• [PROVIDED ENTRIES]:
(* ===== verification/AuditLog.v ===== *)
(** * AuditLog: attributing an event to its executor

    Every handler reads the audit trail in the same way.  It calls
    [guild.fetchAuditLogs({ type, limit: 5 })], which returns the five
    newest entries of the type that are visible at the time of the call.
    It then takes the first entry that passes a filter on target and age.
    The ban handler wraps this in [fetchEntry] and retries once after
    [wait(1500)] (lines 446-457).  This is the only retry in the program.
    [resolveBanEntry] models it.

    Time is [w_now]; only [wait] advances it. *)

From S2P Require Import Prelude Baseline Platform.
From Stdlib Require Import ZArith.
Import Baseline Platform.

Module AuditLog.

(** Entries of type [t] in guild [g] that the platform returns now. *)
Definition visible_entries (w : World) (g : string) (t : AuditType) : list AuditEntry :=
  match guild_of w g with
  | Some gd => filter (fun e => ae_type e = t /\ (ae_visible e <= w_now w)%Z) (g_audit gd)
  | None => []
  end.

(** [guild.fetchAuditLogs({ type: t, limit: 5 })] *)
Definition fetchAuditLogs (g : string) (t : AuditType) : M World (list AuditEntry) :=
  fun w => if w_fails w (w_now w) (CFetchAudit g) then (Exn, w)
           else (Ok (take 5 (visible_entries w g t)), w).

(** [e => e.target?.id === id && (Date.now() - e.createdTimestamp < window)] *)
Definition recent_target (id : string) (window now : Z) (e : AuditEntry) : bool :=
  bool_decide (ae_target e = Some id) && bool_decide (now - ae_created e < window)%Z.

(** [e => e.target?.id === id] *)
Definition is_target (id : string) (e : AuditEntry) : bool :=
  bool_decide (ae_target e = Some id).

(** [entry?.executor?.id] read as a truthy string: [undefined], [null]
    and [""] are all absent. *)
Definition exec_id (e : AuditEntry) : option string :=
  match ae_executor e with
  | Some x => if bool_decide (x = ""%string) then None else Some x
  | None => None
  end.

(** [logs.entries.find(e => e.target?.id === id && (Date.now() - e.createdTimestamp < window))] *)
Definition findRecent (g : string) (t : AuditType) (id : string) (window : Z)
  : M World (option AuditEntry) :=
  let* logs := fetchAuditLogs g t in
  let* now := getsM w_now in
  retM (List.find (recent_target id window now) logs).

(** [fetchEntry] of the ban handler, with its one retry. *)
Definition resolveBanEntry (g uid : string) : M World (option AuditEntry) :=
  let* entry := findRecent g MemberBanAdd uid 60000 in
  match entry with
  | Some e => retM (Some e)
  | None => wait 1500 ;; findRecent g MemberBanAdd uid 60000
  end.

(** What a successful lookup returns, as a pure function of the world. *)
Definition first_recent (w : World) (g : string) (t : AuditType) (id : string) (window : Z)
  : option AuditEntry :=
  List.find (recent_target id window (w_now w)) (take 5 (visible_entries w g t)).

Definition audit_ok (w : World) (g : string) : Prop :=
  w_fails w (w_now w) (CFetchAudit g) = false.

(** ** Lemmas *)

Lemma findRecent_run w g t id window :
  audit_ok w g -> findRecent g t id window w = (Ok (first_recent w g t id window), w).
Proof. unfold audit_ok, findRecent, fetchAuditLogs, bindM. intros ->. reflexivity. Qed.

Lemma findRecent_fail w g t id window :
  ~ audit_ok w g -> findRecent g t id window w = (Exn, w).
Proof.
  unfold audit_ok, findRecent, fetchAuditLogs, bindM. intros H.
  destruct (w_fails w (w_now w) (CFetchAudit g)); [done|]. by destruct H.
Qed.

Lemma first_recent_sound w g t id window e :
  first_recent w g t id window = Some e ->
  ae_type e = t /\ ae_target e = Some id /\ (w_now w - ae_created e < window)%Z /\
  (ae_visible e <= w_now w)%Z /\ e ∈ take 5 (visible_entries w g t).
Proof.
  unfold first_recent. intros Hf.
  apply List.find_some in Hf as [Hin Hp]. apply list_elem_of_In in Hin.
  unfold recent_target in Hp. apply andb_true_iff in Hp as [H1 H2].
  apply bool_decide_eq_true in H1, H2.
  assert (Hv : e ∈ visible_entries w g t) by (by eapply subseteq_take).
  unfold visible_entries in Hv. destruct (guild_of w g); [|set_solver].
  apply list_elem_of_filter in Hv as [[? ?] _]. done.
Qed.

Lemma find_exists {A} (p : A -> bool) (l : list A) x :
  x ∈ l -> p x = true -> exists y, List.find p l = Some y /\ p y = true.
Proof.
  intros Hx Hp. destruct (List.find p l) as [y|] eqn:E.
  - exists y. split; [done|]. by apply List.find_some in E as [_ ?].
  - apply list_elem_of_In in Hx. by rewrite (List.find_none p l E x Hx) in Hp.
Qed.

Lemma wp_fetchAuditLogs g t Q w :
  (if w_fails w (w_now w) (CFetchAudit g) then Q Exn w
   else Q (Ok (take 5 (visible_entries w g t))) w) ->
  wp (fetchAuditLogs g t) Q w.
Proof. unfold wp, fetchAuditLogs. by destruct (w_fails _ _ _). Qed.

Lemma wp_findRecent g t id window Q w :
  (if w_fails w (w_now w) (CFetchAudit g) then Q Exn w
   else Q (Ok (first_recent w g t id window)) w) ->
  wp (findRecent g t id window) Q w.
Proof. unfold wp, findRecent, bindM, fetchAuditLogs. by destruct (w_fails _ _ _). Qed.

Lemma wp_resolveBanEntry g uid Q w :
  (if w_fails w (w_now w) (CFetchAudit g) then Q Exn w
   else match first_recent w g MemberBanAdd uid 60000 with
        | Some e => Q (Ok (Some e)) w
        | None => let w' := set_now (w_now w + 1500) w in
                  if w_fails w' (w_now w') (CFetchAudit g) then Q Exn w'
                  else Q (Ok (first_recent w' g MemberBanAdd uid 60000)) w'
        end) ->
  wp (resolveBanEntry g uid) Q w.
Proof.
  unfold resolveBanEntry. intros H. apply wp_bindM, wp_findRecent.
  destruct (w_fails _ _ _); [done|]. destruct (first_recent _ _ _ _ _); [done|].
  apply wp_bindM, wp_wait, wp_findRecent. exact H.
Qed.

Section AuditSteps.
  Context (R : World -> World -> Prop) `{!PreOrder R}.
  Hypothesis R_frame : forall w w', proc w' = proc w -> R w w'.

Lemma steps_fetchAuditLogs g t : steps R (fetchAuditLogs g t).
  Proof. intros w. unfold fetchAuditLogs. destruct (w_fails _ _ _); done. Qed.

Lemma steps_findRecent g t id window : steps R (findRecent g t id window).
  Proof. unfold findRecent. steps_auto; auto using steps_fetchAuditLogs. Qed.

Lemma steps_resolveBanEntry g uid : steps R (resolveBanEntry g uid).
  Proof. unfold resolveBanEntry. steps_auto; auto using steps_findRecent, steps_wait. Qed.
End AuditSteps.

(** The ban handler's lookup ([fetchEntry] with its one retry): it
    returns the first recent entry for the target among the five newest
    visible ban entries.  If there is none, it waits 1.5 s and returns the
    same lookup in the later world. *)
Lemma resolveBanEntry_spec w g uid :
  audit_ok w g -> audit_ok (set_now (w_now w + 1500) w) g ->
  resolveBanEntry g uid w =
    match first_recent w g MemberBanAdd uid 60000 with
    | Some e => (Ok (Some e), w)
    | None => let w' := set_now (w_now w + 1500) w in
              (Ok (first_recent w' g MemberBanAdd uid 60000), w')
    end.
Proof.
  intros H1 H2. unfold resolveBanEntry. rewrite (bindM_Ok _ _ _ _ _ (findRecent_run _ _ _ _ _ H1)).
  destruct (first_recent w g MemberBanAdd uid 60000); [done|].
  unfold wait, modifyM, bindM. by rewrite findRecent_run.
Qed.

(** C26. The retry tolerates up to 1.5 s of audit-trail lag.  An entry
    for the banned user that is not yet visible when the ban event
    arrives is still found.  It must be visible at the retry, among the
    five newest ban entries, and younger than 60 s then. *)
Theorem resolveBanEntry_tolerates_lag w g uid e :
  audit_ok w g -> audit_ok (set_now (w_now w + 1500) w) g ->
  e ∈ take 5 (visible_entries (set_now (w_now w + 1500) w) g MemberBanAdd) ->
  ae_target e = Some uid -> (w_now w + 1500 - ae_created e < 60000)%Z ->
  exists e' w', resolveBanEntry g uid w = (Ok (Some e'), w') /\ ae_target e' = Some uid.
Proof.
  intros H1 H2 He Ht Hc. rewrite resolveBanEntry_spec by done.
  destruct (first_recent w g MemberBanAdd uid 60000) as [e'|] eqn:E.
  - exists e', w. split; [done|]. by apply first_recent_sound in E as (_ & ? & _).
  - unfold first_recent. edestruct (find_exists (recent_target uid 60000 (w_now w + 1500))) as [y [Hy Hpy]];
      [exact He| |].
    + unfold recent_target. rewrite Ht. by rewrite !bool_decide_eq_true_2 by (done || lia).
    + eexists y, _. simpl. rewrite Hy. split; [done|].
      unfold recent_target in Hpy. apply andb_true_iff in Hpy as [Hpy _].
      by apply bool_decide_eq_true in Hpy.
Qed.

Local Open Scope string_scope.

Definition ban_entry := mkEntry MemberBanAdd (Some "222222") (Some "123456789") 0 1000.
Definition wlag := sample_world ∅ {["222222"]} [ban_entry].

Lemma resolveBanEntry_tolerates_lag_witness :
  exists e' w', resolveBanEntry "900000001" "222222" wlag = (Ok (Some e'), w') /\ ae_target e' = Some "222222".
Proof.
  apply (resolveBanEntry_tolerates_lag wlag "900000001" "222222" ban_entry); try reflexivity.
  vm_compute. left.
Defined.

End AuditLog.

• [TASK DIRECTIONS]:
Go through the records and tally the lines that include "fetchEntry". Write only the number.

• [SOLUTION BELOW]:
3